(* ===== verification/JournalProperties.v ===== *)
(** What debugfs writes into a journal, recovery brings back; and where writing
    goes wrong. *)

From S2P Require Import Prelude Crc CrcBe Journal Revoke Recovery RecoverySpec RecoveryProperties JournalWrite JournalWriteSpec JournalWriteLog.

Local Open Scope Z_scope.

(** The journal as it is written: with the feature for revokes, if there are
    any. *)
Definition prepared (s : session) (revoke_list : list Z) : journal_t :=
  if is_nil revoke_list then s_journal s else jbd2_set_feature_revoke (s_journal s).

(** The blocks of the journal a transaction takes, without its commit block. *)
Definition used (j : journal_t) (block_list revoke_list : list Z) : nat :=
  data_used j (length block_list) + rev_used j (length revoke_list).

(** The guess counts no descriptor block and no revoke block that is not full. *)
Lemma guess_revokes j r :
  writer_ok j -> (0 < r)%nat -> Z.of_nat r * record_len j / (j_blocksize j - csum_size j) < Z.of_nat (rev_used j r).
Proof.
  intros W Hr. pose proof (csum_size_range j) as Hcs. pose proof (record_len_range j) as Hrl. pose proof W as [Hbs _ _ _]. pose proof (rec_cap_pos j W) as Hrp.
  unfold rev_used. destruct r as [|m]; [lia|]. pose proof (Nat.div_mod_eq m (rec_cap j)). pose proof (Nat.mod_upper_bound m (rec_cap j) ltac:(lia)).
  pose proof (proj1 (rec_cap_spec j W (rec_cap j)) ltac:(lia)) as Hfit. unfold rec_pos in Hfit. set (q := (m / rec_cap j)%nat) in *.
  apply Z.div_lt_upper_bound; [lia|]. assert (Z.of_nat (S m) <= Z.of_nat (rec_cap j) * (Z.of_nat q + 1)) by nia. nia.
Qed.

Lemma guess_data j n :
  writer_ok j -> (0 < n)%nat -> Z.of_nat n * journal_tag_bytes j / (j_blocksize j - 16 - csum_size j) + Z.of_nat n < Z.of_nat (data_used j n).
Proof.
  intros W Hn. pose proof (tag_bytes_range j) as Htb. pose proof (csum_size_range j) as Hcs. pose proof W as [Hbs _ _ _]. pose proof (tag_cap_pos j W) as Hcp.
  unfold data_used. destruct n as [|m]; [lia|]. pose proof (Nat.div_mod_eq m (tag_cap j)). pose proof (Nat.mod_upper_bound m (tag_cap j) ltac:(lia)).
  assert (Hfit : 28 + Z.of_nat (tag_cap j) * journal_tag_bytes j <= j_blocksize j - csum_size j).
  { unfold tag_cap. pose proof (Z.mul_div_le (j_blocksize j - csum_size j - 28) (journal_tag_bytes j) ltac:(lia)).
    assert (0 <= (j_blocksize j - csum_size j - 28) / journal_tag_bytes j) by (apply Z.div_pos; lia). rewrite Z2Nat.id by lia. lia. }
  set (q := (m / tag_cap j)%nat) in *.
  assert (Z.of_nat (S m) * journal_tag_bytes j / (j_blocksize j - 16 - csum_size j) < Z.of_nat q + 1).
  { apply Z.div_lt_upper_bound; [lia|]. assert (Z.of_nat (S m) <= Z.of_nat (tag_cap j) * (Z.of_nat q + 1)) by nia. nia. }
  lia.
Qed.

(** The guess is never more than what is needed. *)
Lemma guess_le j n r :
  writer_ok j -> journal_guess_blocks j (Z.of_nat n) (Z.of_nat r) <= Z.of_nat (data_used j n + rev_used j r + 1).
Proof.
  intros W. pose proof (csum_size_range j) as Hcs. pose proof W as [Hbs _ _ _]. unfold journal_guess_blocks.
  destruct n as [|n]; [change (Z.of_nat 0) with 0; rewrite (Z.mul_0_l (journal_tag_bytes j)), (Z.div_0_l (j_blocksize j - 16 - csum_size j)) by lia|pose proof (guess_data j (S n) W ltac:(lia))];
    (destruct r as [|r]; [change (Z.of_nat 0) with 0; rewrite (Z.mul_0_l (record_len j)), (Z.div_0_l (j_blocksize j - csum_size j)) by lia|pose proof (guess_revokes j (S r) W ltac:(lia))]; lia).
Qed.

(** * Writing *)

(** A transaction that can be written into a journal without a log: there is
    memory and space for it, the numbers of the blocks fit, the file is long
    enough, and no old block of the journal looks like one of the transaction
    that follows. *)
Record write_ok (s : session) (block_list revoke_list fp : list Z) : Prop := {
  wk_journal : writer_ok (prepared s revoke_list);
  wk_area : area_ok (prepared s revoke_list) (s_io s);
  wk_first : 0 < j_first (s_journal s);
  wk_fc : jbd2_has_feature_fast_commit (prepared s revoke_list) = false;
  wk_csum : jbd2_has_feature_checksum (s_journal s) = false \/
    revoke_list = [] /\ jbd2_journal_has_csum_v2or3 (s_journal s) = false;
  wk_tail : j_tail s = 0;
  wk_seq : is_u32 (j_tail_sequence s);
  wk_mem : forall a, oom (s_al s) a = false;
  wk_blocks : Forall (fun blk => blk < blocks_count s /\ blk_range (prepared s revoke_list) blk) block_list;
  wk_revokes : Forall (fun blk => blk < blocks_count s /\ blk_range (prepared s revoke_list) blk) revoke_list;
  wk_bytes : bytes_ok fp;
  wk_file : (length block_list * Z.to_nat (j_blocksize (s_journal s)) <= length fp)%nat;
  wk_space : j_first (s_journal s) + Z.of_nat (used (prepared s revoke_list) block_list revoke_list) + 1 < j_last (s_journal s);
  wk_fresh : forall o, in_area (s_journal s) o -> exists b, jread (s_io s) (s_journal s) o = inr b /\ log_end (u32 (j_tail_sequence s + 1)) b
}.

----------------

_TASK_: Up to and including the line containing "unfold data_used. destruct", please write out the listing exactly, starting from its first line.

_WRITTEN ANSWER_:
(* ===== verification/JournalProperties.v ===== *)
(** What debugfs writes into a journal, recovery brings back; and where writing
    goes wrong. *)

From S2P Require Import Prelude Crc CrcBe Journal Revoke Recovery RecoverySpec RecoveryProperties JournalWrite JournalWriteSpec JournalWriteLog.

Local Open Scope Z_scope.

(** The journal as it is written: with the feature for revokes, if there are
    any. *)
Definition prepared (s : session) (revoke_list : list Z) : journal_t :=
  if is_nil revoke_list then s_journal s else jbd2_set_feature_revoke (s_journal s).

(** The blocks of the journal a transaction takes, without its commit block. *)
Definition used (j : journal_t) (block_list revoke_list : list Z) : nat :=
  data_used j (length block_list) + rev_used j (length revoke_list).

(** The guess counts no descriptor block and no revoke block that is not full. *)
Lemma guess_revokes j r :
  writer_ok j -> (0 < r)%nat -> Z.of_nat r * record_len j / (j_blocksize j - csum_size j) < Z.of_nat (rev_used j r).
Proof.
  intros W Hr. pose proof (csum_size_range j) as Hcs. pose proof (record_len_range j) as Hrl. pose proof W as [Hbs _ _ _]. pose proof (rec_cap_pos j W) as Hrp.
  unfold rev_used. destruct r as [|m]; [lia|]. pose proof (Nat.div_mod_eq m (rec_cap j)). pose proof (Nat.mod_upper_bound m (rec_cap j) ltac:(lia)).
  pose proof (proj1 (rec_cap_spec j W (rec_cap j)) ltac:(lia)) as Hfit. unfold rec_pos in Hfit. set (q := (m / rec_cap j)%nat) in *.
  apply Z.div_lt_upper_bound; [lia|]. assert (Z.of_nat (S m) <= Z.of_nat (rec_cap j) * (Z.of_nat q + 1)) by nia. nia.
Qed.

Lemma guess_data j n :
  writer_ok j -> (0 < n)%nat -> Z.of_nat n * journal_tag_bytes j / (j_blocksize j - 16 - csum_size j) + Z.of_nat n < Z.of_nat (data_used j n).
Proof.
  intros W Hn. pose proof (tag_bytes_range j) as Htb. pose proof (csum_size_range j) as Hcs. pose proof W as [Hbs _ _ _]. pose proof (tag_cap_pos j W) as Hcp.
  unfold data_used. destruct n as [|m]; [lia|]. pose proof (Nat.div_mod_eq m (tag_cap j)). pose proof (Nat.mod_upper_bound m (tag_cap j) ltac:(lia)).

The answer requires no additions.